A while back, we wrote in these pixelated pages that the death of Research in Motion, the Canadian company that makes the BlackBerry, was fait accompli.
A massive influx of angry e-mails from BlackBerry fans immediately followed, as did a call from RIM's corporate PR office, which insisted that we weren't giving the company its due. BlackBerry 10, the much-delayed forthcoming OS upgrade, was going to be a hit with developers and carriers. And pretty soon, they insisted, the company's revival would be apace, and we'd be eating our words.
Today, as if to preempt another "dismal at best" earnings quarter with some good news, RIM gave the world an exclusive look at its new BlackBerry 10 technology, which is supposed to save the company from total failure.
It went ... not well:
RIM was unable to show off the upcoming [Facebook] app in detail. First, the app crashed. Then it appeared the device stopped exporting the video signal to the external display.

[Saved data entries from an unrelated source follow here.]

(* ===== verification/Secrets.v ===== *)
(** * The server's secret key file ([src/secret.rs], [src/transport/endpoint.rs], [src/auth.rs])

    Writing a new key so that nobody else can read it and no existing key is
    lost, while other processes change the disk between the system calls; the
    commands around it; loading a key; and the signature context of the
    client's authentication. *)

From S2P Require Import Prelude Text.

#[local] Open Scope string_scope.

(** ** The disk *)

Record SecretFile : Type := mkSecretFile { sf_mode : Z; sf_content : string }.

(** Directory entries point to files, which an open descriptor keeps. *)
Record Disk : Type := mkDisk { entries : gmap string nat; inodes : gmap nat SecretFile }.

(** 0600. *)
Definition OWNER_ONLY : Z := 384.
(** The bits of the group and of the others, 0077. *)
Definition OTHERS : Z := 63.

Definition private_mode (mode : Z) : bool := (Z.land mode OTHERS =? 0)%Z.

Definition file_exists (d : Disk) (path : string) : bool :=
  match entries d !! path with Some _ => true | None => false end.

Definition set_file (d : Disk) (i : nat) (f : SecretFile) : Disk := mkDisk (entries d) (<[i := f]> (inodes d)).

Definition create_file (d : Disk) (path : string) (mode : Z) : Disk * nat :=
  let i := fresh (dom (inodes d)) in
  (mkDisk (<[path := i]> (entries d)) (<[i := mkSecretFile mode ""]> (inodes d)), i).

And then the app failed to update.
Meanwhile, BlackBerry marketing manager Jeff Gadway sat down to give AllThingsD a preview of the new OS. It was, while better than the ill-fated Facebook app demo, not exactly heartening. (For some reason, it's hard to picture RIM fans lining up around the block for a "BlackBerry Hub," especially when Android phones have had similar unified in-box apps for years.) Neither does CEO Thorsten Heins's enthusiasm for physical keyboards seem especially forward-thinking.

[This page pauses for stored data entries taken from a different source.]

(** ** Control frames *)

Definition classify (body : list Z) : vres Frame :=
  match body with
  | [] => Fail (Signaling (msg "Empty frame body"))
  | type_byte :: rest =>
      match from_byte type_byte with
      | Some ServerAddrs => Ret (FServerAddrs rest)
      | Some kind =>
          if (length rest =? 8)%nat then
            let seq := be_value rest in
            Ret (if decide (kind = Ping) then FPing seq else FPong seq)
          else Fail (Signaling (Msg "Heartbeat frame body of {} bytes" [Z.of_nat (length body)]))
      | None => Fail (Signaling (Msg "Unknown frame message type: 0x{:02x}" [type_byte]))
      end
  end.

(** The frame appended to [buf]; the returned count is its length. *)
Definition encode_server_addrs_frame `{Json ServerAddrsMsg} (buf : list Z) (m : ServerAddrsMsg)
  : vres (list Z * nat) :=
  body ← ServerAddrsMsg_encode m;
  let body_len := (1 + length body)%nat in
  if (MAX_FRAME_BODY <? Z.of_nat body_len)%Z
  then Fail (Signaling (Msg "Server addrs frame too large: {} > {}"
                          [Z.of_nat body_len; MAX_FRAME_BODY]))
  else Ret (buf ++ be_bytes 4 (Z.of_nat body_len) ++ [as_byte ServerAddrs] ++ body,
            (FRAME_LEN_PREFIX + body_len)%nat).

Definition encode_heartbeat_frame (kind : DataMessageType) (seq : Z) : list Z :=
  be_bytes 4 (Z.of_nat HEARTBEAT_BODY_LEN) ++ [as_byte kind] ++ be_bytes 8 seq.

Definition read_frame (recv : RecvStream) : vres (option (list Z) * RecvStream) :=
  match read_exact recv FRAME_LEN_PREFIX with
  | FinishedEarly 0 => Ret (None, recv)
  | FinishedEarly _ | ReadError =>
      Fail (ConnectionLost (msg "control stream read error"))
  | ReadOk len_buf recv =>
      let body_len := be_value len_buf in
      if (body_len =? 0)%Z || (MAX_FRAME_BODY <? body_len)%Z
      then Fail (Signaling (Msg "Invalid frame length {} (max {})" [body_len; MAX_FRAME_BODY]))
      else match read_exact recv (Z.to_nat body_len) with
           | ReadOk body recv => Ret (Some body, recv)
           | _ => Fail (ConnectionLost (msg "control stream read error mid-frame"))
           end
  end.

(** [write_frames]: the queued frames in order; [pending] is emptied only on
    success. *)
Definition write_frames {W} (write_all : W -> list Z -> W * vres unit) (send : W)
    (pending : list (list Z)) : W * list (list Z) * vres unit :=
  match write_all send (concat pending) with
  | (w, Ret _) => (w, [], Ret tt)
  | (w, Fail _) => (w, pending, Fail (ConnectionLost (msg "QUIC stream write error")))
  | (w, Panic) => (w, pending, Panic)
  end.

(** ** Counting *)

Definition accounted (o : DatagramSendOutcome) : Z :=
  (sent o + dropped_too_large o + dropped_other o)%Z.

Lemma accounted_add a b : accounted (outcome_add a b) = (accounted a + accounted b)%Z.
Proof. unfold accounted, outcome_add. cbn. lia. Qed.

Section SendLaws.
Context {C : Type}.
Context (try_many : C -> list (list Z) -> C * (nat + SendDatagramError)).
Context (wait_one : C -> list Z -> C * (unit + SendDatagramError)).

(** The documented behaviour of the connection: [queued] is what it has
    accepted so far; a batch call accepts a prefix, a failed call nothing. *)
Record conn_laws (queued : C -> list (list Z)) : Prop := {
  cl_try : forall c l c' k, try_many c l = (c', inl k) ->
    (k <= length l)%nat /\ queued c' = queued c ++ take k l;
  cl_try_err : forall c l c' e, try_many c l = (c', inr e) -> queued c' = queued c;
  cl_wait : forall c d c' u, wait_one c d = (c', inl u) -> queued c' = queued c ++ [d];
  cl_wait_err : forall c d c' e, wait_one c d = (c', inr e) -> queued c' = queued c;
}.

(** What a sending routine started on [rest] may do: the connection accepts a
    subsequence, in order; its length is counted as sent; every datagram is
    counted once; only a fatal error drops datagrams for another reason. *)
Definition sends (queued : C -> list (list Z)) (c : C) (rest : list (list Z))
    (o : DatagramSendOutcome) (r : C * DatagramSendOutcome * (unit + SendDatagramError)) : Prop :=
  let '(c', o', res) := r in
  (exists acc, queued c' = queued c ++ acc /\ acc `sublist_of` rest /\
     sent o' = (sent o + Z.of_nat (length acc))%Z) /\
  accounted o' = (accounted o + Z.of_nat (length rest))%Z /\
  match res with
  | inl _ => dropped_other o' = dropped_other o
  | inr e => e <> TooLarge
  end.

Lemma sends_cons queued c c1 d n rest o o1 r :
  (n <= 1)%nat -> queued c1 = queued c ++ take n [d] ->
  sent o1 = (sent o + Z.of_nat n)%Z -> accounted o1 = (accounted o + 1)%Z ->
  dropped_other o1 = dropped_other o ->
  sends queued c1 rest o1 r -> sends queued c (d :: rest) o r.
Proof.
  destruct r as [[c' o'] res]. intros Hn Hq Hs Ha Hd ((acc & Hacc & Hsub & Hsent) & Hacct & Hres).
  split_and!.
  - exists (take n [d] ++ acc). rewrite Hacc, Hq, <-app_assoc. split; [done|].
    split; [|rewrite Hsent, Hs; lengths; lia].
    destruct n as [|[|n]]; cbn; [by constructor|by constructor|lia].
  - rewrite Hacct, Ha. cbn [length]. lia.
  - destruct res; [congruence|done].
Qed.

But the clearest sign that the BlackBerry 10 launch is a Hindenburg in the making is the rank whiff of desperation coming from today's BlackBerry 10 Jam developer conference.

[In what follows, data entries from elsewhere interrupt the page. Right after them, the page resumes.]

(* ===== verification/FileConfig.v ===== *)
(** * Configuration files and command line ([src/config/file_config.rs])

    The file-level structures, their validation, the resolution into the
    runtime configuration with its precedence (defaults, file, command line),
    and the callers in [src/main.rs].  The text forms of addresses and
    prefixes, TOML and the relay configuration are outside the repository:
    their parsers are parameters. *)

From S2P Require Import Prelude Text Errors Runtime Net Config.

#[local] Open Scope string_scope.

(** ** Errors with context ([anyhow])

    An error is its chain of contexts, outermost first; a context keeps its
    format string and the texts it prints.  The error of a parser, at the end
    of a chain, is dropped. *)
Inductive cause : Type :=
| Because (text : string) (args : list string)
| Within (section : string) (e : message).

Abbreviation ares := (outcome (list cause)).

(** [.context] on an option or on a parser's result. *)
Definition context {A} (c : cause) (o : option A) : ares A := ok_or [c] o.
(** [.with_context] on a result. *)
Definition with_context {A} (c : cause) (m : ares A) : ares A := map_err (cons c) m.

(** ** The file-level structures *)

Inductive Role : Type := VpnServer | VpnClient.

#[export] Instance Role_eq_dec : EqDecision Role.
Proof. solve_decision. Defined.

Record ServerNetworkConfig : Type := mkServerNetwork {
  sn_network : option string;
  sn_server_ip : option string;
  sn_network6 : option string;
  sn_server_ip6 : option string;
  sn_ip6_strategy : Ip6Strategy;
}.

Record ServerAuthConfig : Type := mkServerAuth { authorized_keys_file : option string }.

Record VpnServerIrohConfig : Type := mkServerIroh {
  secret_file : option string;
  s_relay_urls : option (list string);
  s_relay_auth_token : option string;
}.

Record ClientNetworkConfig : Type := mkClientNetwork {
  cn_routes : option (list string);
  cn_routes6 : option (list string);
}.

Witness Alec Saunders, a RIM marketing executive, "asking people to tweet out their reasons to believe in BB10 using the hashtag #bb10Believe," according to Engadget. Or just press play on this video, debuted today, in which Saunders lip-synchs a love song to the tune of REO Speedwagon's "Keep on Loving You," essentially begging the platform's developers not to abandon it.
This, RIM fans, is what late-stage, irreversible corporate decline looks like.